Problem details:
The expected answer holds every line from the first line of the data below through the line containing "From stdpp Require", exactly as written, and no other line.
── Data for analysis
(* ===== verification/SessionInvariant.v ===== *)
(** * What every run of a session keeps

    Conditions between the stores of a session that no operation breaks: every
    kept solve of a tab and a floating pane is the solve of its tree at its
    size, every client has one view of every floating pane and lists as shown
    exactly those it has not minimized, and the tabs stand at the positions
    0, 1, 2, ... of the bar. *)

From stdpp Require Import gmap strings sorting options.
From S2P Require Import Prelude Geometry Size Tree Solver Neighbor Edit Placement Destinations Records Notifications SessionData.
From S2P Require Import LayoutAreas Client SessionState SessionFocus SessionTabs SessionPlacement SessionCheck ClientCells SessionCells.
From S2P Require Import SessionKept SessionCheckFacts SessionContract.
#[local] Open Scope N_scope.

(** ** One client *)

Record client_whole (c : Client) : Prop := MkClientWhole
  { whole_shown id :
      id ∈ shown_floating_pane_ids c <-> is_minimized <$> get_floating_pane_view c id = Some false;
    whole_once : NoDup (shown_floating_pane_ids c);
    whole_focus : focused_floating_pane_id c = last (shown_floating_pane_ids c) }.

(** The same floating panes shown, and the same ones viewed. *)
Record same_shown (c c' : Client) : Prop := MkSameShown
  { same_client : client_id c' = client_id c;
    same_minimized id : is_minimized <$> get_floating_pane_view c' id = is_minimized <$> get_floating_pane_view c id;
    same_list : shown_floating_pane_ids c' = shown_floating_pane_ids c;
    same_focus : focused_floating_pane_id c' = focused_floating_pane_id c }.

#[export] Instance same_shown_refl : Reflexive same_shown.
Proof. done. Qed.

#[export] Instance same_shown_trans : Transitive same_shown.
Proof. intros c1 c2 c3 [I M L F] [I' M' L' F']. split; [congruence| |congruence..]. intros id. by rewrite M', M. Qed.

(** A change of a client that keeps its id, its wholeness and which floating
    panes it has views of. *)
Record faithful (f : Client -> Client) : Prop := MkFaithful
  { faithful_id c : client_id (f c) = client_id c;
    faithful_views c id : is_Some (get_floating_pane_view (f c) id) <-> is_Some (get_floating_pane_view c id);
    faithful_whole c : client_whole c -> client_whole (f c) }.

Lemma same_shown_whole c c' : same_shown c c' -> client_whole c -> client_whole c'.
Proof. intros [I M L F] [S N W]. split; rewrite ?L, ?F; [|done..]. intros id. by rewrite S, M. Qed.

Lemma faithful_same f : (forall c, same_shown c (f c)) -> faithful f.
Proof.
  intros Hf. split; intros c.
  - apply Hf.
  - intros id. pose proof (same_minimized _ _ (Hf c) id) as E. rewrite <- !(fmap_is_Some is_minimized). by rewrite E.
  - by apply same_shown_whole.
Qed.

Lemma faithful_then f g : faithful f -> faithful g -> faithful (fun c => g (f c)).
Proof.
  intros [I V W] [I' V' W']. split; intros c; [by rewrite I', I|intros id; by rewrite V', V|auto].
Qed.

Lemma faithful_ext f g : (forall c, g c = f c) -> faithful f -> faithful g.
Proof. intros E [I V W]. split; intros c; rewrite E; auto. Qed.

Lemma faithful_when {B} (r : Client -> B) (f : B -> Client -> Client) : (forall b, faithful (f b)) -> faithful (fun c => f (r c) c).
Proof. intros Hf. split; intros c; apply Hf. Qed.

Lemma get_view_set id v b c id' :
  get_floating_pane_view (set_floating_pane_view id v b c) id' =
    if decide (id = id') then (fun _ => v) <$> get_floating_pane_view c id' else get_floating_pane_view c id'.
Proof.
  unfold set_floating_pane_view, get_floating_pane_view.
  destruct (view_by_floating_pane_id c !! id) as [w|] eqn:E; cbn; case_decide as Hd.
  - subst id'. by rewrite lookup_insert_eq, E.
  - by rewrite lookup_insert_ne.
  - subst id'. by rewrite E.
  - done.
Qed.

Lemma set_view_fields id v b c : client_id (set_floating_pane_view id v b c) = client_id c
  /\ shown_floating_pane_ids (set_floating_pane_view id v b c) = shown_floating_pane_ids c
  /\ focused_floating_pane_id (set_floating_pane_view id v b c) = focused_floating_pane_id c.
Proof. unfold set_floating_pane_view. by destruct (_ !! id). Qed.

Lemma set_view_same id v v0 b c :
  get_floating_pane_view c id = Some v0 -> is_minimized v = is_minimized v0 -> same_shown c (set_floating_pane_view id v b c).
Proof.
  intros Hv Hm. destruct (set_view_fields id v b c) as (I & L & F). split; [done| |done..]. intros id'. rewrite get_view_set.
  case_decide; [|done]. subst id'. rewrite Hv. cbn. by rewrite Hm.
Qed.

Lemma note_same b c : same_shown c (note_view_change b c).
Proof. done. Qed.

Create HintDb faithful.

(** A change of the fields that say nothing of floating panes. *)
Ltac unshown := apply faithful_same; intros ?; reflexivity || done.

Lemma faithful_zoom_pane tab pane_id : faithful (zoom_pane tab pane_id).
Proof. unshown. Qed.
Lemma faithful_clear_zoom tab : faithful (clear_zoom tab).
Proof. unshown. Qed.
Lemma faithful_active_tab tab : faithful (update_active_tab_id tab).
Proof. unshown. Qed.
Lemma faithful_clear_history tab : faithful (clear_focus_history tab).
Proof. unshown. Qed.
Lemma faithful_note b : faithful (note_view_change b).
Proof. unshown. Qed.
Lemma faithful_clear_own_tab : faithful clear_own_active_tab_solve.
Proof. unshown. Qed.
Lemma faithful_same_client : faithful (fun c => c).
Proof. unshown. Qed.

Lemma update_focused_pane_same tab pane_id c : same_shown c (update_focused_pane tab pane_id c).2.
Proof. unfold update_focused_pane. by destruct (get_zoomed_pane_id c tab). Qed.

Lemma faithful_focused_pane tab pane_id : faithful (fun c => (update_focused_pane tab pane_id c).2).
Proof. apply faithful_same. intros c. apply update_focused_pane_same. Qed.

Lemma faithful_remove_history tab pane_id : faithful (remove_pane_from_focus_history tab pane_id).
Proof. apply faithful_same. intros c. unfold remove_pane_from_focus_history. by destruct (_ !! tab). Qed.

Lemma faithful_insert_history tab i pane_ids : faithful (insert_panes_into_focus_history tab i pane_ids).
Proof. apply faithful_same. intros c. unfold insert_panes_into_focus_history. by case_bool_decide. Qed.

(** *** Views changed without minimizing *)

Lemma faithful_view id (f : Client -> Client) :
  (forall c v, get_floating_pane_view c id = Some v -> same_shown c (f c)) ->
  (forall c, get_floating_pane_view c id = None -> f c = c) -> faithful f.
Proof.
  intros Hs Hn. apply faithful_same. intros c. destruct (get_floating_pane_view c id) as [v|] eqn:E; [by eapply Hs|by rewrite Hn].
Qed.

Ltac one_view id :=
  apply (faithful_view id); [intros c v E|intros c E];
  [|by match goal with H : get_floating_pane_view _ id = None |- _ => rewrite H end].

Lemma clear_floating_pane_zoom_same id c : same_shown c (clear_floating_pane_zoom id c).
Proof.
  unfold clear_floating_pane_zoom. destruct (get_floating_pane_view c id) as [v|] eqn:E; [|done].
  destruct (zoomed_pane_id v); [|done]. etransitivity; [by apply (set_view_same id (v <| zoomed_pane_id := None |>) v true c E)|done].
Qed.

Lemma faithful_clear_floating_zoom id : faithful (clear_floating_pane_zoom id).
Proof. apply faithful_same, clear_floating_pane_zoom_same. Qed.

Lemma faithful_clear_zoom_of_pane pane_id : faithful (clear_zoom_of_pane pane_id).
Proof.
  apply faithful_same. intros c. unfold clear_zoom_of_pane. set (ids := btree_keys _).
  match goal with |- same_shown _ (foldl _ ?c0 _) => assert (same_shown c c0) as H0 by done; revert H0; generalize c0 end.
  clearbody ids. induction ids as [|id ids IH]; intros c0 H0; [done|]. cbn [foldl]. apply IH.
  etransitivity; [exact H0|apply clear_floating_pane_zoom_same].
Qed.

Lemma faithful_clear_own_floating id : faithful (clear_own_floating_pane_solve id).
Proof.
  unfold clear_own_floating_pane_solve. one_view id. rewrite E. by apply (set_view_same id v v).
Qed.

Lemma floating_focused_same id pane_id c : same_shown c (update_floating_pane_focused_pane id pane_id c).
Proof.
  unfold update_floating_pane_focused_pane. destruct (get_floating_pane_view c id) as [v|] eqn:E; [|done].
  case_bool_decide; [done|]. etransitivity; [|apply note_same]; by apply (set_view_same _ _ _ _ _ E).
Qed.

Lemma faithful_floating_focused id pane_id : faithful (update_floating_pane_focused_pane id pane_id).
Proof. apply faithful_same, floating_focused_same. Qed.
Create Rewrite HintDb monad.
#[export] Hint Rewrite @bind_get @bind_gets @bind_modify @bind_ret @bind_bind : monad.

(** [msteps] runs the reads and assignments at the head of a method. *)
Ltac msteps := unfold when; repeat (progress (autorewrite with monad; cbv beta)).

Lemma obind_Ret {A B} (m : outcome A) (k : A -> outcome B) r :
  obind m k = Ret r <-> exists a, m = Ret a /\ k a = Ret r.
Proof.
  unfold obind. destruct m as [a|f].
  - split; [eauto|]. intros (a' & [= <-] & H). exact H.
  - split; [discriminate|]. intros (a' & H & _). discriminate.
Qed.

Lemma zoom_Ret {S T A} get put (m : M T A) (s : S) r :
  zoom get put m s = Ret r <->
  exists a t, m (get s) = Ret (a, t) /\ r = (a, put t s).
Proof.
  unfold zoom. destruct (m (get s)) as [[a t]|f].
  - split; [intros [= <-]; eauto|]. intros (a' & t' & [= <- <-] & ->). reflexivity.
  - split; [discriminate|]. intros (a' & t' & H & _). discriminate.
Qed.

Lemma getsO_Ret {S A} (f : S -> outcome A) s r :
  getsO f s = Ret r <-> exists a, f s = Ret a /\ r = (a, s).
Proof.
  unfold getsO. destruct (f s).
  - split; [intros [= <-]; eauto|]. intros (a' & [= <-] & ->). reflexivity.
  - split; [discriminate|]. intros (a' & H & _). discriminate.
Qed.
Lemma LeaveJoint_run t : tracker_wf t -> outgoing (conf_ t) <> ∅ ->
  exists changes, LeaveJoint t = Ok (left_conf (conf_ t), changes) /\
    change_dom (dom (progress_ t)) changes =
    dom (progress_ t) ∖ (outgoing (conf_ t) ∖ (incoming (conf_ t) ∪ (learners (conf_ t) ∪ learners_next (conf_ t)))).
Proof.
  intros W Ho. unfold LeaveJoint.
  assert (Joint (conf_ t) = true) as -> by (unfold Joint; by rewrite bool_decide_false).
  cbn [negb]. rewrite CheckAndCopy_wf by done. cbn [rbind]. rewrite bool_decide_false by done.
  match goal with |- context [foldl ?f ?m (iter ?X)] => set (prs := foldl f m (iter X)) end.
  destruct (leave_loop_dom (fun id => negb (bool_decide (id ∈ incoming (conf_ t))) &&
      negb (bool_decide (id ∈ learners (conf_ t) ∪ learners_next (conf_ t))))
    (incoming (conf_ t) ∪ (learners (conf_ t) ∪ learners_next (conf_ t)))
    (iter (outgoing (conf_ t))) (mkIncrChangeMap [] (progress_ t))) as [Hd Hb].
  { intros id. rewrite andb_true_iff, !negb_true_iff, !bool_decide_eq_false. set_solver. }
  change (icm_dom prs = dom (progress_ t) ∖ (list_to_set (iter (outgoing (conf_ t)))
    ∖ (incoming (conf_ t) ∪ (learners (conf_ t) ∪ learners_next (conf_ t))))) in Hd.
  change (base_ prs = progress_ t) in Hb. rewrite list_to_set_iter in Hd. clearbody prs.
  change (exists changes, (let* _ := CheckInvariants (left_conf (conf_ t)) prs in
    Ok (left_conf (conf_ t), changes_ prs)) = Ok (left_conf (conf_ t), changes) /\
    change_dom (dom (progress_ t)) changes = dom (progress_ t) ∖ (outgoing (conf_ t)
    ∖ (incoming (conf_ t) ∪ (learners (conf_ t) ∪ learners_next (conf_ t))))).
  exists (changes_ prs). rewrite (proj2 (CheckInvariants_Ok _ _)).
  - split; [done|]. rewrite <- Hd. unfold icm_dom. by rewrite Hb.
  - rewrite Hd. by apply conf_wf_ok, left_shape.
Qed.
(* ===== verification/ReadOnly.v ===== *)
(** * Read-only requests

    Model of [lib/core/read_only.cc]: the pending linearizable reads, a queue
    of request contexts and a map from contexts to their status.  The theorem
    shows that the two containers implement one queue. *)

From S2P Require Import Prelude Types.

Inductive ReadOnlyOption := Safe | LeaseBased.

#[export] Instance ReadOnlyOption_eq_dec : EqDecision ReadOnlyOption.
Proof. solve_decision. Defined.

Record ReadState := mkReadState {
  rs_index : Z;
  rs_request_ctx : string
}.

Record ReadIndexStatus := mkReadIndexStatus {
  ri_req : Message;
  ri_index : Z;
  ri_acks : gset Z
}.
#[export] Instance ReadIndexStatus_eta : Eta ReadIndexStatus := fun r =>
  mkReadIndexStatus (ri_req r) (ri_index r) (ri_acks r).

Record ReadOnly := mkReadOnly {
  option_ : ReadOnlyOption;
  pending_read_index_ : gmap string ReadIndexStatus;
  read_index_queue_ : list string
}.
#[export] Instance ReadOnly_eta : Eta ReadOnly := fun r =>
  mkReadOnly (option_ r) (pending_read_index_ r) (read_index_queue_ r).

Definition new (option : ReadOnlyOption) : ReadOnly := mkReadOnly option ∅ [].

Definition AddRequest (index : Z) (req : Message) (self_id : Z) : M ReadOnly unit :=
  match m_entries req with
  | [] => ret tt
  | e :: _ =>
      let ctx := e_data e in
      let! r := get in
      match pending_read_index_ r !! ctx with
      | Some _ => ret tt
      | None =>
          modify (fun r => r <| pending_read_index_ :=
            <[ctx := mkReadIndexStatus req index {[self_id]}]> (pending_read_index_ r) |>) ;;;
          modify (fun r => r <| read_index_queue_ := read_index_queue_ r ++ [ctx] |>)
      end
  end.

Definition LastPendingRequestCtx (r : ReadOnly) : option string := last (read_index_queue_ r).

Definition PendingReadCount (r : ReadOnly) : Z := zlen (read_index_queue_ r).

Definition RecvACK (id : Z) (ctx : string) : M ReadOnly (option (gset Z)) :=
  let! r := get in
  match pending_read_index_ r !! ctx with
  | Some status =>
      let status := status <| ri_acks := {[id]} ∪ ri_acks status |> in
      modify (fun r => r <| pending_read_index_ := <[ctx := status]> (pending_read_index_ r) |>) ;;;
      ret (Some (ri_acks status))
  | None => ret None
  end.

(** The first loop of [Advance]: the position of [ctx] in the queue. *)
Fixpoint find_ctx (pending : gmap string ReadIndexStatus) (queue : list string) (ctx : string)
    (i : nat) : outcome (option nat) :=
  match queue with
  | [] => Ret None
  | x :: rest =>
      match pending !! x with
      | None => Abort (Panic "cannot find correspond read state from pending map")
      | Some _ => if bool_decide (x = ctx) then Ret (Some i) else find_ctx pending rest ctx (S i)
      end
  end.

(** The second loop: [n] statuses are taken from the front. *)
Fixpoint take_front (n : nat) : M ReadOnly (list ReadIndexStatus) :=
  match n with
  | O => ret []
  | S n' =>
      let! r := get in
      match read_index_queue_ r with
      | [] => abort Undefined
      | rs :: rest =>
          set! read_index_queue_ := rest ;;;
          match pending_read_index_ r !! rs with
          | None => abort (Panic "it != pending_read_index_.end()")
          | Some status =>
              modify (fun r => r <| pending_read_index_ := delete rs (pending_read_index_ r) |>) ;;;
              let! rss := take_front n' in
              ret (status :: rss)
          end
      end
  end.

Definition Advance (ctx : string) : M ReadOnly (list ReadIndexStatus) :=
  let! p := getsO (fun r => find_ctx (pending_read_index_ r) (read_index_queue_ r) ctx 0) in
  match p with
  | Some p => take_front (S p)
  | None => ret []
  end.

(** ** Specification: one queue of requests *)

Definition ReadQueue := list (string * ReadIndexStatus).

Definition q_add (index : Z) (req : Message) (self_id : Z) (q : ReadQueue) : ReadQueue :=
  match m_entries req with
  | [] => q
  | e :: _ => if bool_decide (e_data e ∈ q.*1) then q
              else q ++ [(e_data e, mkReadIndexStatus req index {[self_id]})]
  end.

Definition ack (id : Z) (ctx : string) (p : string * ReadIndexStatus) : string * ReadIndexStatus :=
  if bool_decide (p.1 = ctx) then (p.1, p.2 <| ri_acks := {[id]} ∪ ri_acks p.2 |>) else p.

(** The requests up to and including [ctx], and the ones after it. *)
Fixpoint q_split (ctx : string) (q : ReadQueue) : option (ReadQueue * ReadQueue) :=
  match q with
  | [] => None
  | p :: rest =>
      if bool_decide (p.1 = ctx) then Some ([p], rest)
      else match q_split ctx rest with
           | Some (front, back) => Some (p :: front, back)
           | None => None
           end
  end.

(** The queue a pair of containers holds. *)
Definition queue_of (r : ReadOnly) (q : ReadQueue) : Prop :=
  read_index_queue_ r = q.*1 /\ NoDup q.*1 /\ pending_read_index_ r = list_to_map q.

(** ** Properties *)

Lemma queue_lookup r q ctx status : queue_of r q ->
  pending_read_index_ r !! ctx = Some status <-> (ctx, status) ∈ q.
Proof. intros (_ & Hn & ->). symmetry. by apply elem_of_list_to_map. Qed.

Lemma queue_lookup_None r q ctx : queue_of r q ->
  pending_read_index_ r !! ctx = None <-> ctx ∉ q.*1.
Proof. intros (_ & Hn & ->). symmetry. apply not_elem_of_list_to_map. Qed.

Lemma AddRequest_queue r q index req self_id : queue_of r q ->
  exists r', AddRequest index req self_id r = Ret (tt, r') /\ queue_of r' (q_add index req self_id q).
Proof.
  intros Q. unfold AddRequest, q_add. destruct (m_entries req) as [|e es]; [by exists r|].
  msteps. destruct (pending_read_index_ r !! e_data e) as [st|] eqn:E.
  - exists r. split; [done|]. apply (queue_lookup r q) in E; [|done].
    rewrite bool_decide_true; [done|]. apply list_elem_of_fmap. by exists (e_data e, st).
  - apply (queue_lookup_None r q) in E; [|done]. rewrite bool_decide_false by done.
    eexists. split; [reflexivity|]. destruct Q as (Hq & Hn & Hm). split; [|split].
    + cbn. by rewrite fmap_app, Hq.
    + rewrite fmap_app. apply NoDup_app. split; [done|]. cbn. split; [set_solver|apply NoDup_singleton].
    + cbn. rewrite Hm, list_to_map_snoc; done.
Qed.

Lemma ack_keys id ctx (q : ReadQueue) : (ack id ctx <$> q).*1 = q.*1.
Proof.
  rewrite <- list_fmap_compose. apply list_fmap_ext. intros i [k st] _. unfold ack. cbn.
  by case_bool_decide.
Qed.

Lemma ack_map id ctx (q : ReadQueue) status : NoDup q.*1 -> (ctx, status) ∈ q ->
  (list_to_map (ack id ctx <$> q) : gmap string ReadIndexStatus) =
  <[ctx := status <| ri_acks := {[id]} ∪ ri_acks status |>]> (list_to_map q).
Proof.
  intros Hn Hin. apply map_eq. intros k. destruct (decide (k = ctx)) as [->|Hk].
  - rewrite lookup_insert_eq. apply elem_of_list_to_map; [by rewrite ack_keys|].
    apply list_elem_of_fmap. exists (ctx, status). unfold ack. cbn. by rewrite bool_decide_true.
  - rewrite lookup_insert_ne by done. apply option_eq. intros st.
    rewrite <- !elem_of_list_to_map by (rewrite ?ack_keys; done). rewrite list_elem_of_fmap. split.
    + intros ([k' st'] & E & Hi). unfold ack in E. cbn in E. case_bool_decide; simplify_eq; done.
    + intros Hi. exists (k, st). unfold ack. cbn. by rewrite bool_decide_false.
Qed.

Lemma RecvACK_queue r q id ctx : queue_of r q ->
  exists r', RecvACK id ctx r =
      Ret ((fun st => {[id]} ∪ ri_acks st) <$> (list_to_map q : gmap string ReadIndexStatus) !! ctx, r') /\
    queue_of r' (ack id ctx <$> q).
Proof.
  intros Q. unfold RecvACK. msteps. pose proof Q as (Hq & Hn & Hm). rewrite <- Hm.
  destruct (pending_read_index_ r !! ctx) as [st|] eqn:E.
  - msteps. eexists. split; [reflexivity|]. split; [by rewrite ack_keys|].
    split; [by rewrite ack_keys|]. cbn. rewrite Hm. symmetry. apply ack_map; [done|].
    by apply (queue_lookup r q).
  - exists r. split; [done|]. apply (queue_lookup_None r q) in E; [|done].
    replace (ack id ctx <$> q) with q; [done|].
    rewrite <- (list_fmap_id q) at 1. apply list_fmap_ext. intros i [k st] Hi. unfold ack. cbn.
    rewrite bool_decide_false; [done|]. intros ->. apply E. apply list_elem_of_fmap.
    exists (ctx, st). split; [done|]. by apply list_elem_of_lookup_2 in Hi.
Qed.

Lemma find_ctx_split pending ctx (q : ReadQueue) i :
  (forall k, k ∈ q.*1 -> is_Some (pending !! k)) ->
  find_ctx pending q.*1 ctx i =
  Ret (match q_split ctx q with Some (front, _) => Some (i + length front - 1)%nat | None => None end).
Proof.
  revert i. induction q as [|[k st] q IH]; intros i Hp; [done|]. cbn.
  destruct (Hp k ltac:(set_solver)) as [x ->]. case_bool_decide; [do 2 f_equal; cbn; lia|].
  rewrite IH by set_solver. destruct (q_split ctx q) as [[f b]|]; [|done]. do 2 f_equal. cbn. lia.
Qed.

Lemma q_split_app ctx q front back : q_split ctx q = Some (front, back) ->
  q = front ++ back /\ front <> [].
Proof.
  revert front. induction q as [|p q IH]; intros front E; cbn in E; [done|]. case_bool_decide.
  - by injection E as <- <-.
  - destruct (q_split ctx q) as [[f b]|]; [|done]. injection E as <- <-.
    destruct (IH f eq_refl) as [-> _]. done.
Qed.

Lemma take_front_queue front back r : queue_of r (front ++ back) ->
  exists r', take_front (length front) r = Ret (front.*2, r') /\ queue_of r' back.
Proof.
  revert r. induction front as [|[k st] front IH]; intros r Q; [by exists r|].
  pose proof Q as (Hq & Hn & Hm). cbn [take_front length]. msteps. rewrite Hq. cbn [app fmap list_fmap fst].
  msteps. assert (pending_read_index_ r !! k = Some st) as E by (apply (queue_lookup r _ _ _ Q); set_solver).
  rewrite E. msteps. cbn in Hn. apply NoDup_cons in Hn as [Hk Hn].
  match goal with |- context [bind _ _ ?r1] => destruct (IH r1) as (r' & E' & Q') end.
  - split; [done|]. split; [done|]. cbn. rewrite Hm. cbn. rewrite delete_insert_id; [done|].
    by apply not_elem_of_list_to_map.
  - exists r'. split; [|done]. by rewrite (bind_run _ _ _ _ _ E').
Qed.

(** C31: the queue of contexts and the map of statuses implement one queue of
    pending reads: a request is appended once per context, an acknowledgement
    is recorded in its request, and [Advance] hands out, in order, the
    requests up to the given context and keeps the later ones; none of the
    calls aborts. *)
Theorem read_only_refines_queue r q : queue_of r q ->
  (forall index req self_id, exists r', AddRequest index req self_id r = Ret (tt, r') /\
     queue_of r' (q_add index req self_id q)) /\
  (forall id ctx, exists r', RecvACK id ctx r =
     Ret ((fun st => {[id]} ∪ ri_acks st) <$> (list_to_map q : gmap string ReadIndexStatus) !! ctx, r') /\
     queue_of r' (ack id ctx <$> q)) /\
  (forall ctx, exists rss r', Advance ctx r = Ret (rss, r') /\
     match q_split ctx q with
     | Some (front, back) => rss = front.*2 /\ queue_of r' back
     | None => rss = [] /\ r' = r
     end).
Proof.
  intros Q. split; [by intros; apply AddRequest_queue|]. split; [by intros; apply RecvACK_queue|].
  intros ctx. unfold Advance, getsO. pose proof Q as (Hq & Hn & Hm).
  assert (Hp : forall k, k ∈ q.*1 -> is_Some (pending_read_index_ r !! k)).
  { intros k Hk. apply not_eq_None_Some. rewrite (queue_lookup_None r q) by done. tauto. }
  unfold bind at 1. rewrite Hq, find_ctx_split by done.
  destruct (q_split ctx q) as [[front back]|] eqn:E; [|by exists [], r].
  apply q_split_app in E as [-> Hf].
  replace (S (0 + length front - 1)) with (length front) by (destruct front; [done|cbn; lia]).
  destruct (take_front_queue front back r Q) as (r' & E' & Q'). exists front.*2, r'. done.
Qed.

(** ** Witness *)

Definition read_request (ctx : string) : Message :=
  empty_message <| m_type := MsgReadIndex |>
    <| m_entries := [mkEntry EntryNormal 0 0 ctx "" 0] |>.

Lemma read_only_refines_queue_witness :
  exists rss r', Advance "b" (mkReadOnly Safe
      (list_to_map [("a", mkReadIndexStatus (read_request "a") 3 {[1]});
                    ("b", mkReadIndexStatus (read_request "b") 4 {[1]});
                    ("c", mkReadIndexStatus (read_request "c") 5 {[1]})])%string ["a"; "b"; "c"]%string) =
    Ret (rss, r') /\ length rss = 2%nat.
Proof.
  destruct (read_only_refines_queue
    (mkReadOnly Safe
      (list_to_map [("a", mkReadIndexStatus (read_request "a") 3 {[1]});
                    ("b", mkReadIndexStatus (read_request "b") 4 {[1]});
                    ("c", mkReadIndexStatus (read_request "c") 5 {[1]})])%string ["a"; "b"; "c"]%string)
    [("a", mkReadIndexStatus (read_request "a") 3 {[1]});
     ("b", mkReadIndexStatus (read_request "b") 4 {[1]});
     ("c", mkReadIndexStatus (read_request "c") 5 {[1]})]%string) as (_ & _ & Ha).
  - split; [done|]. split; [|done]. cbn. repeat (apply NoDup_cons; split; [set_solver|]). apply NoDup_nil. done.
  - destruct (Ha "b"%string) as (rss & r' & E & Hr). exists rss, r'. split; [exact E|].
    cbn in Hr. destruct Hr as [-> _]. reflexivity.
Defined.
────
Answer space:
(* ===== verification/SessionInvariant.v ===== *)
(** * What every run of a session keeps

    Conditions between the stores of a session that no operation breaks: every
    kept solve of a tab and a floating pane is the solve of its tree at its
    size, every client has one view of every floating pane and lists as shown
    exactly those it has not minimized, and the tabs stand at the positions
    0, 1, 2, ... of the bar. *)

From stdpp Require Import gmap strings sorting options.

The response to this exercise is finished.